* _Input_:
(** Taking a block off its list. *)
Lemma inv_remove st C z k s l :
  inv st C -> s ∈ entry st z k -> NoDup l -> (forall x, x ∈ l <-> x ∈ entry st z k /\ x <> s) ->
  inv (set_entry st z k l) (fun p => C p /\ ~ block s k p).
Proof.
  intros [H1 H2 H3 H4] Hs Hnd Hl.
  assert (E : forall z' k' x, x ∈ entry (set_entry st z k l) z' k' <->
    x ∈ entry st z' k' /\ (z', k', x) <> (z, k, s)).
  { intros z' k' x. rewrite entry_set. case_decide as Ed.
    - injection Ed as <- <-. rewrite Hl. naive_solver.
    - naive_solver. }
  constructor.
  - intros z' k' x (Hx & _)%E. by apply H1.
  - intros p. rewrite H2. setoid_rewrite E. split.
    + intros ((z' & k' & x & Hx & Hb) & Hn). exists z', k', x. split_and!; try done. naive_solver.
    + intros (z' & k' & x & (Hx & Hne) & Hb). split; [eauto|]. intros Hb'.
      destruct (H3 z' k' x z k s p) as (-> & -> & ->); done.
  - intros z1 k1 s1 z2 k2 s2 p (Hx & _)%E (Hy & _)%E. by apply H3.
  - intros z' k'. rewrite entry_set. case_decide; done.
Qed.

(** Putting a block on its list. *)
Lemma inv_add st C z k s l st' :
  inv st C -> 0 <= k < 7 -> 0 <= s -> s mod 2 ^ k = 0 -> pmm_get_zone s = z ->
  (forall p, block s k p -> ~ C p) ->
  l ≡ₚ s :: entry st z k ->
  set_order (set_entry st z k l) s k = Some st' ->
  inv st' (fun p => C p \/ block s k p).
Proof.
  intros [H1 H2 H3 H4] Hk Hs0 Ha Hz Hn Hl Ho. unfold set_order in Ho.
  destruct (info (set_entry st z k l) !! s) as [pg|] eqn:Ep; [|done]. simpl in Ho, Ep.
  injection Ho as <-.
  set (st' := set_info _ _).
  assert (Hhead : forall z' k', s ∉ entry st z' k').
  { intros z' k' Hs. destruct (H1 _ _ _ Hs) as (? & _). apply (Hn s); [apply block_head; lia|].
    apply H2. exists z', k', s. split; [done|]. apply block_head; lia. }
  assert (E : forall z' k' x, x ∈ entry st' z' k' <-> x ∈ entry st z' k' \/ (z', k', x) = (z, k, s)).
  { intros z' k' x. change (entry st' z' k') with (entry (set_entry st z k l) z' k').
    rewrite entry_set. case_decide as Ed.
    - injection Ed as <- <-. rewrite Hl, elem_of_cons. naive_solver.
    - naive_solver. }
  constructor.
  - intros z' k' x [Hx|[= -> -> ->]]%E.
    + destruct (H1 _ _ _ Hx) as (? & ? & ? & ? & pg' & Hpg' & ?). split_and!; try done; try lia.
      exists pg'. split; [|done]. simpl. rewrite lookup_insert_ne; [done|].
      intros <-. by eapply Hhead.
    + split_and!; try done; try lia. eexists. simpl. by rewrite lookup_insert_eq.
  - intros p. rewrite H2. setoid_rewrite E. split.
    + intros [(z' & k' & x & ? & ?)|?]; [exists z', k', x; tauto|exists z, k, s; tauto].
    + intros (z' & k' & x & [?|[= -> -> ->]] & ?); [left; eauto|by right].
  - intros z1 k1 s1 z2 k2 s2 p Hx Hy Hb1 Hb2. apply E in Hx, Hy.
    destruct Hx as [Hx|[= -> -> ->]], Hy as [Hy|[= -> -> ->]].
    + by eapply H3.
    + destruct (Hn p Hb2). apply H2. eauto.
    + destruct (Hn p Hb1). apply H2. eauto.
    + done.
  - intros z' k'. change (entry st' z' k') with (entry (set_entry st z k l) z' k').
    rewrite entry_set. case_decide as Ed; [|done]. injection Ed as <- <-.
    rewrite Hl. apply NoDup_cons. split; [apply Hhead|done].
Qed.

* _Description of the task_: With the first line of the records as the start and the line holding "x. rewrite entry_set. case_decide as Ed." as the end, please copy exactly those lines and no others.

* _Output below_:
(** Taking a block off its list. *)
Lemma inv_remove st C z k s l :
  inv st C -> s ∈ entry st z k -> NoDup l -> (forall x, x ∈ l <-> x ∈ entry st z k /\ x <> s) ->
  inv (set_entry st z k l) (fun p => C p /\ ~ block s k p).
Proof.
  intros [H1 H2 H3 H4] Hs Hnd Hl.
  assert (E : forall z' k' x, x ∈ entry (set_entry st z k l) z' k' <->
    x ∈ entry st z' k' /\ (z', k', x) <> (z, k, s)).
  { intros z' k' x. rewrite entry_set. case_decide as Ed.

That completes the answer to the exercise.